Conforme Barbosa, a grande novidade do documento está no fato de que será feita uma avaliação mais direcionada às questões institucionais. “Pretendemos ver o todo da instituição para depois ver as partes. Em nível macro, será avaliado, por exemplo, o plano de desenvolvimento institucional, junto com as políticas educacionais, os planos e intenções da instituição, o projeto pedagógico de cada curso. É preciso analisar se a instituição tem plano de carreira para os professores, planos de capacitação docente, se está realmente comprometida com a sua função social, que é de educar, ou se apenas existe por modismo, criada na onda do mercado”. A partir dos critérios de qualidade estabelecidos pelo Sinaes, o MEC na sua atividade de supervisão, poderá informar à sociedade como se encontram as instituições, as áreas de formação, as carreiras e os cursos, com a sua respectiva formação. Além disso, o documento traz muitos componentes de caráter informativo sobre como anda a educação no Brasil, as variáveis demográficas, o cadastro das instituições superiores, os aspectos legais para reconhecimento e cadastramento. Segundo Barbosa, o governo pretende articular ainda mais o processo de avaliação com a questão regulatória, com uma articulação maior entre o Inep e a Secretaria de Ensino Superior do MEC, garantindo que os resultados possam ser sólidos e construídos de maneira justa.

Encontro

Foto: René Cabrales

Foto: René Cabrales

Avaliação institucional em duas vias
Os instrumentos de avaliação adotados pelo Sinaes são a Auto-avaliação Institucional, uma etapa preparatória para a avaliação externa, realizada permanentemente.
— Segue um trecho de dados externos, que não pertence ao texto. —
(* ===== verification/MimeConcrete.v ===== *)
(** MIME headers on concrete texts: the theorems applied, and what the code does that
    it does not mean to. *)

From S2P Require Import Prelude ParseRules MimeDate HdrToken MimePrint URL HdrFieldInfo MimeScanner MimeHdr MimeHdrOps MimeHdrFacts MimeHdrRep MimeHdrAttach MimeCooked MimeHdrTheorems MimeParser MimeParserFacts MimeRoundtrip MimeHdrSpec.
From Stdlib Require Import Ascii.

Definition crlf : list Z := [CHAR_CR; CHAR_LF].
Definition line (s : String.string) : list Z := chars s ++ crlf.

(** The fields a text parses to, handed over in pieces. *)
Definition parsed_fields (pieces : list (list Z)) : option (MIMEParseResult * list (list Z * list Z)) :=
  (fun x : MIMEParseResult * list (list Z) * MIMEParser * MIMEHdrImpl => (x.1.1.1, contents x.2)) <$> parse_pieces common_table mime_parser_init pieces mime_hdr_init.

Definition printed_text (mh : MIMEHdrImpl) : list Z := printed (mime_hdr_print mh 4096 (mkPrint 0 0 [])).2.

Example parse_example : parsed_fields [line "Host: a" ++ chars "X:b"; crlf ++ line "Cookie:" ++ crlf] =
  Some (PARSE_DONE, [(chars "Host", chars "a"); (chars "X", chars "b"); (chars "Cookie", [])]).
Proof. by vm_compute. Qed.

(** ** What goes wrong *)

(** Cut between the end of a line and the white space of its continuation, a field
    keeps the end of the line inside its value ... *)
Lemma cut_keeps_line_end : parsed_fields [line "A: b" ++ line " Host: x" ++ crlf] = Some (PARSE_DONE, [(chars "A", chars "bHost: x")]) /\
  parsed_fields [line "A: b"; line " Host: x" ++ crlf] = Some (PARSE_DONE, [(chars "A", chars "b" ++ crlf ++ chars "Host: x")]).
Proof. by vm_compute. Qed.

(** ... and what is sent on is another header: a field the text did not have. *)
Lemma cut_injects_header : (x ← parse_pieces common_table mime_parser_init [line "A: b"; line " Host: x" ++ crlf] mime_hdr_init; parsed_fields [printed_text x.2]) =
  Some (PARSE_DONE, [(chars "A", chars "b"); (chars "Host", chars "x")]).
Proof. by vm_compute. Qed.

(** A continuation is joined to its line without the space that it stands for. *)
Lemma continuation_glued : parsed_fields [line "Cache-Control: no-store,a" ++ line "  b" ++ crlf] = Some (PARSE_DONE, [(chars "Cache-Control", chars "no-store,ab")]).
Proof. by vm_compute. Qed.

(** Lines of two CRs and an end of line are the end of the header when white space
    and an end of line follow. *)
Lemma cr_ends_header : parsed_fields [[CHAR_CR; CHAR_CR; CHAR_LF; CHAR_SP; CHAR_LF] ++ line "A: b" ++ crlf] = Some (PARSE_DONE, []).
Proof. by vm_compute. Qed.

(** The length of a name is kept in 16 bits. *)
Lemma long_name_cut w n rest v k len : Z.of_nat (length n) < 2 ^ 16 ->
  field_name (set_name_value common_table w (n ++ rest) (65536 + Z.of_nat (length n)) v k true len mime_field_init) = n.
Proof.
  intros L. assert (E : wrapu 16 (65536 + Z.of_nat (length n)) = Z.of_nat (length n)).
  { unfold wrapu. change 65536 with (1 * 2 ^ 16). rewrite Z.add_comm, Z.mod_add by lia. apply Z.mod_small. lia. }
  unfold set_name_value, field_name, str_of. destruct (true && _); simpl; rewrite E, Nat2Z.id; by rewrite take_app_length.
Qed.

(** Fields of one name are linked in the order of their slots; but one that is taken
    out and put back comes last, since the number of the next slot is not looked at
    again on the way. *)
Definition detach_reattach (mh : MIMEHdrImpl) (k : nat) : option MIMEHdrImpl :=
  mh1 ← mime_hdr_field_detach common_table k false mh; mime_hdr_field_attach common_table k true None mh1.

Definition four : list Z := line "X: 0" ++ line "X: 1" ++ line "X: 2" ++ line "X: 3" ++ crlf.

Lemma reattach_misorders : exists mh, snd <$> parse_pieces common_table mime_parser_init [four] mime_hdr_init = Some mh /\
  csv_values (ch ",") mh 0 true = Some (chars <$> ["0"; "1"; "2"; "3"]%string) /\
  (mh' ← detach_reattach mh 2; csv_values (ch ",") mh' 0 true) = Some (chars <$> ["0"; "1"; "3"; "2"]%string) /\
  (contents <$> detach_reattach mh 2) = Some (contents mh).
Proof. eexists. split; [by vm_compute|]. split_and!; by vm_compute. Qed.

(** An empty value in a list hides those behind it when another field of the name
    follows. *)
Lemma empty_value_hides : exists one two,
  snd <$> parse_pieces common_table mime_parser_init [line "Cache-Control: max-age=5,,no-store" ++ crlf] mime_hdr_init = Some one /\
  snd <$> parse_pieces common_table mime_parser_init [line "Cache-Control: max-age=5,,no-store" ++ line "Cache-Control: public" ++ crlf] mime_hdr_init = Some two /\
  csv_values (ch ",") one 0 true = Some [chars "max-age=5"; []; chars "no-store"] /\ csv_values (ch ",") two 0 true = Some [chars "max-age=5"; chars "public"].
Proof. eexists _, _. split; [by vm_compute|]. split; [by vm_compute|]. split; by vm_compute. Qed.

(** The length of a header counts the names that are not printed. *)
Lemma length_counts_hidden : exists mh, snd <$> parse_pieces common_table mime_parser_init [line "@x: y" ++ line "A: b" ++ crlf] mime_hdr_init = Some mh /\
  mime_hdr_length_get mh = 15 /\ length (printed_text mh) = 8%nat.
Proof. eexists. split; [by vm_compute|]. split; by vm_compute. Qed.

(** ** The theorems applied *)

Lemma text_ok_dec raw : (Z.of_nat (length raw) <? 2 ^ 16) && forallb (fun c => negb (c =? 0)) raw = true -> text_ok [] raw.
Proof.
  intros E. apply andb_true_iff in E as [E1 E2]. split; [simpl; lia|]. split; [done|]. apply Forall_forall. intros c Hc ->.
  rewrite forallb_forall in E2. apply list_elem_of_In, E2 in Hc. done.
Qed.

(** A header with two fields of a name, one of another, and one that is not printed. *)
Definition sample_text : list Z := line "Via: a" ++ line "Host: x" ++ line "Via: b" ++ line "@i: 1" ++ crlf.

Definition sample_fields : list (list Z * list Z) := [(chars "Via", chars "a"); (chars "Host", chars "x"); (chars "Via", chars "b"); (chars "@i", chars "1")].

Definition sample : MIMEHdrImpl := default mime_hdr_init (snd <$> mime_parser_parse common_table mime_parser_init false sample_text mime_hdr_init).

Lemma sample_contents : contents sample = sample_fields.
Proof. by vm_compute. Qed.

Lemma parse_rep raw mh : hdr_rep mh -> text_ok [] raw -> hdr_rep (default mh (snd <$> mime_parser_parse common_table mime_parser_init false raw mh)).
Proof.
  intros R T. destruct (parse_ok mime_parser_init false raw mh R) as (ls & o & P & _ & (_ & _ & (R' & _) & _) & ->); [split; [done|by left]|done..|]. done.
Qed.

Lemma sample_rep : hdr_rep sample.
Proof. apply parse_rep; [apply init_rep|]. apply text_ok_dec. by vm_compute. Qed.

Definition Via : Name := Str (chars "via").

Lemma via_good : good_name Via.
Proof. split; [|done]. simpl. by repeat constructor. Qed.

Lemma value_set_effect_witness : exists mh', value_set common_table Via (chars "c") sample = Some mh' /\ hdr_rep mh' /\
  contents mh' = [(chars "Host", chars "x"); (chars "@i", chars "1"); (chars "via", chars "c")] /\ value_get Via mh' = Some (chars "c").
Proof.
  destruct (value_set_effect sample Via (chars "c") sample_rep via_good eq_refl) as (mh' & E & R & C & V). exists mh'.
  rewrite sample_contents in C. split_and!; [exact E|exact R| |exact V]. rewrite C. by vm_compute.
Defined.

Lemma field_delete_effect_witness : exists mh', field_delete common_table Via sample = Some mh' /\ hdr_rep mh' /\
  contents mh' = [(chars "Host", chars "x"); (chars "@i", chars "1")] /\ value_get Via mh' = None.
Proof.
  destruct (field_delete_effect sample Via sample_rep (proj1 via_good)) as (mh' & E & R & C & V). exists mh'.
  rewrite sample_contents in C. split_and!; [exact E|exact R| |exact V]. rewrite C. by vm_compute.
Defined.

Lemma value_append_effect_witness : exists mh', value_append common_table Via (chars "c") true (ch ",") sample = Some mh' /\ hdr_rep mh' /\
  contents mh' = [(chars "Via", chars "a"); (chars "Host", chars "x"); (chars "Via", chars "b, c"); (chars "@i", chars "1")].
Proof.
  destruct (value_append_effect sample Via (chars "c") true (ch ",") sample_rep via_good eq_refl) as (mh' & E & R & C).
  { unfold entries. rewrite sample_contents. by repeat constructor. }
  exists mh'. rewrite sample_contents in C. split_and!; [exact E|exact R|]. rewrite C. by vm_compute.
Defined.

Lemma parse_cut_independent_witness : exists r rest parser mh1 rests parser' mh2,
  mime_parser_parse common_table mime_parser_init false (sample_text ++ chars "body") sample = Some (r, rest, parser, mh1) /\
  parse_pieces common_table mime_parser_init [take 7 sample_text; drop 7 sample_text ++ chars "bo"; chars "dy"] sample = Some (r, rests, parser', mh2) /\
  concat rests = rest /\ contents mh2 = contents mh1 /\ hdr_rep mh1 /\ hdr_rep mh2 /\
  m_line (m_scanner parser') = m_line (m_scanner parser) /\ m_state (m_scanner parser') = m_state (m_scanner parser).
Proof. apply parse_cut_independent; [apply sample_rep|apply text_ok_dec; by vm_compute|by vm_compute|by vm_compute]. Defined.

Lemma sample_printable : forallb (fun f => negb (m_n_v_raw_printable f) ||
  ((0 <=? m_n_v_raw_printable_pad f) && (m_len_name f + m_len_value f + m_n_v_raw_printable_pad f <=? Z.of_nat (length (m_ptr_name f))))) (slots sample) = true.
Proof. by vm_compute. Qed.

Lemma sample_raw : Forall (fun f => is_live f = true -> raw_ok f) (slots sample).
Proof.
  apply Forall_forall. intros f Hf _ Raw. pose proof sample_printable as F. rewrite forallb_forall in F.
  apply list_elem_of_In, F in Hf. rewrite Raw in Hf. simpl in Hf. apply andb_true_iff in Hf as [H1 H2]. lia.
Qed.

(** A buffer of ten bytes, three characters already printed. *)
Lemma mime_print_effect_witness : mime_hdr_print sample 10 (mkPrint 0 3 []) = (false, mkPrint 10 0 (chars ": a" ++ crlf ++ chars "Host:")).
Proof. etransitivity; [apply (mime_print_effect sample 10 0 3 [] sample_rep sample_raw); lia|by vm_compute]. Defined.

Lemma mime_parse_print_witness : exists text n parser' mh', mime_hdr_print sample 100 (mkPrint 0 0 []) = (true, mkPrint n 0 text) /\
  (length text <= length sample_text + 1)%nat /\
  mime_parser_parse common_table mime_parser_init false text mime_hdr_init = Some (PARSE_DONE, [], parser', mh') /\
  contents mh' = shown (contents sample).
Proof.
  destruct (mime_parser_parse common_table mime_parser_init false sample_text mime_hdr_init) as [[[[r rest] parser] mh]|] eqn:E; [|by vm_compute in E].
  assert (S : sample = mh) by (unfold sample; by rewrite E). assert (D : r = PARSE_DONE) by (vm_compute in E; by injection E as <- _ _ _). rewrite D in E. rewrite S.
  apply (mime_parse_print sample_text 100 rest parser mh); [apply text_ok_dec; by vm_compute|by vm_compute|apply leb_complete; by vm_compute|exact E].
Defined.


Definition sample_ops : list HdrOp := [OpSet Via (chars "c"); OpAppend (Wks 10) (chars "no-store") true (ch ","); OpDelete (Str (chars "HOST")); OpParse (line "A: 1")].

Lemma header_refines_witness : exists mh', run_ops sample_ops sample = Some mh' /\
  contents mh' = [(chars "@i", chars "1"); (chars "via", chars "c"); (hdrtoken_index_to_wks 10, chars "no-store")] /\ hdr_rep mh' /\
  (forall n, name_ok n -> value_get n mh' = snd <$> head (filter (fun x => named (name_key n) x = true) [(chars "@i", chars "1"); (chars "via", chars "c"); (hdrtoken_index_to_wks 10, chars "no-store")])) /\
  recompute_cooked_stuff common_table None mh' = Some mh'.
Proof.
  apply (header_refines sample_ops sample _ sample_rep). rewrite sample_contents.
  eapply (spec_cons _ _ _ (set_entry Via (chars "c") sample_fields)); [split; [apply via_good|done]|done|].
  eapply (spec_cons _ _ _ [(chars "Host", chars "x"); (chars "@i", chars "1"); (chars "via", chars "c"); (hdrtoken_index_to_wks 10, chars "no-store")]).
  { split; [split; [unfold name_ok, n_wks; lia|exact I]|]. split; [done|].
    assert (F : filter (fun x => named (name_key (Wks 10)) x = true) (set_entry Via (chars "c") sample_fields) = []) by (by vm_compute). rewrite F. constructor. }
  { by vm_compute. }
  eapply (spec_cons _ _ _ [(chars "@i", chars "1"); (chars "via", chars "c"); (hdrtoken_index_to_wks 10, chars "no-store")]); [by repeat constructor|by vm_compute|].
  eapply spec_cons; [apply text_ok_dec; by vm_compute| |apply spec_nil].
  exists [], (More MIME_SCANNER_STATE_SCANNING_FOR_CONTINUATION (line "A: 1")). split; [by apply reads_more|by vm_compute].
Defined.

Lemma cache_control_cooked_witness : exists mh', value_set common_table (Wks (MIME_WKSIDX_CACHE_CONTROL common_table)) (chars "max-age=60, no-store") sample = Some mh' /\
  m_cache_control (m_cooked_stuff mh') = mkCC (Z.lor MIME_COOKED_MASK_CC_MAX_AGE MIME_COOKED_MASK_CC_NO_STORE) 60 0 0 0.
Proof.
  destruct (cache_control_cooked sample [([], chars "max-age=60"); ([CHAR_SP], chars "no-store")] sample_rep) as (mh' & E & C); [done|by vm_compute|by vm_compute|].
  exists mh'. split; [exact E|]. rewrite C. by vm_compute.
Defined.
O processo integrará professores, alunos e demais profissionais da instituição com base em um roteiro mínimo, que será elaborado pela Comissão Nacional de Avaliação da Educação Superior (Conaes) e que deverá ser seguido por todas as IES. Trata-se de uma avaliação Institucional Externa, que será realizada por uma comissão de avaliadores, com competência técnica em avaliação, especialmente capacitada pela Conaes. O seu objetivo será avaliar a instituição e verificar, in loco, a cada três anos, se a IES fez a auto-avaliação seguindo o roteiro mínimo estabelecido e de acordo com os princípios definidos pela Conaes. Dependendo da natureza ou do tamanho da instituição, a comissão fará a análise e a avaliação tanto da instituição quanto dos cursos. Barbosa cita ainda a Avaliação das Condições de Ensino (ACE), que seria aplicada aos cursos nos casos em que a comissão de avaliação institucional julgar necessária uma verificação in loco. A ACE também subsidiaria os processos de reconhecimento de cursos novos. O reconhecimento aconteceria após três anos da autorização para funcionamento e coincidiria com o credenciamento da nova instituição. Os cursos novos de IES credenciadas deveriam ser avaliados para reconhecimento antes da primeira formatura. O quarto instrumento de avaliação seria o Processo de Avaliação Integrada do Desenvolvimento Educacional e da Inovação da Área (Paideia). Esse instrumento subsidiaria a auto-avaliação e a avaliação externa e teria uma prova aplicada, por amostragem, aos alunos, no meio e no final do curso. Os cursos seriam distribuídos em quatro grandes áreas: ciências humanas, exatas, tecnológicas e biológicas e da saúde.